The bicentennial of Walt Whitman falls only 45 years after the bicentennial of the USA. It seems time to look at Whitman in terms of what he wrote, what he thought, and how his words have remained with us. The poet of democracy, the poet of belief in westward expansion, the poet who said he contained multitudes, the poet who wept openly at the graves of Civil War soldiers. Whitman the free verse proponent whose long lines seem to come out of the Book of Ecclesiastes, Whitman the Romantic elegist who celebrated Abraham Lincoln in a poem of traditional form and meter, Whitman who called for an America that lived up to its initial promise of democracy for all.

In four sessions we will plunge deeply into that “song of myself” which becomes a song of all selves as we discuss this founding poet of American literature.

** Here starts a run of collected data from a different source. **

(** C4, what the code does.  When the engine raises on the document text,
    [transform] throws the value of the comma expression
    [('Problem with XML document:', xmlDocumentStr)], which is the document
    text alone: the message is not part of the thrown value. *)
Theorem transform_throws_document_text (t : transformer) (xmlDocument : value)
    (xmlDocumentStr : string) :
  transform_input xmlDocument = Return xmlDocumentStr ->
  run_transform t xmlDocumentStr = None ->
  transform t xmlDocument = Throw xmlDocumentStr
  /\ transform t xmlDocument <> Throw ("Problem with XML document:" +:+ xmlDocumentStr).
Proof.
  intros Hin Hrun. unfold transform. rewrite Hin. cbn [completion_bind].
  rewrite Hrun. cbn. unfold comma. split; [reflexivity|].
  intros [= H]. apply (f_equal String.length) in H.
  rewrite length_append in H. cbn in H. lia.
Qed.

(** C5.  For every string whose file cannot be read, constructing a
    processor with it throws ['File not found:'] followed by the path, and
    [transform] called with it throws ['File does not exist:'] followed by
    the path. *)
Theorem missing_file_errors (t : transformer) (path : string) :
  readFile path = None ->
  XSLTProcessor (VStr path) = Throw ("File not found:" +:+ path)
  /\ transform t (VStr path) = Throw ("File does not exist:" +:+ path).
Proof.
  intros Hread. split.
  - unfold XSLTProcessor, stylesheet_text.
    assert (ToString (js_or (VStr path) (VStr EmptyString)) = path) as ->.
    { rewrite ToString_js_or_empty. cbn.
      destruct (String.eqb path EmptyString) eqn:E; cbn; [|reflexivity].
      now apply String.eqb_eq in E. }
    now rewrite Hread.
  - unfold transform, transform_input. now rewrite Hread.
Qed.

Week 1: Body & Soul – Overview of the young Whitman
Reading: Biographical Sketch, Starting from Paumanok, Song of Myself, I Sing the Body Electric

Week 2: Whitman’s Poetry Middle to End
Reading: In Paths Untrodden, I Hear it was Charged against Me, Crossing Brooklyn Ferry, Song of the Exposition, Out of the Cradle Endlessly Rocking, As I Ebb’d with the Ocean of Life, When I Heard the Learn’d Astronomer, When Lilacs Last in the Dooryard Bloom’d, O Captain My Captain, Passage to India, To a Locomotive in Winter

Week 3: He Wrote Prose, Too! – Whitman’s Articulation of Ideas of Freedom, Progress, and Democracy
Reading: Preface to Leaves of Grass, Democratic Vistas, Selections from Specimen Days

Week 4: What We Made of Whitman – Ideas of Whitman from Dickinson, Woolf, Pound, Ginsberg, Creeley, Silliman, Conrad
Readings and quotations from letters, poems, and essays. A survey of Whitman’s reputation from dangerous and dark, to good and gray, to, simply, a classic.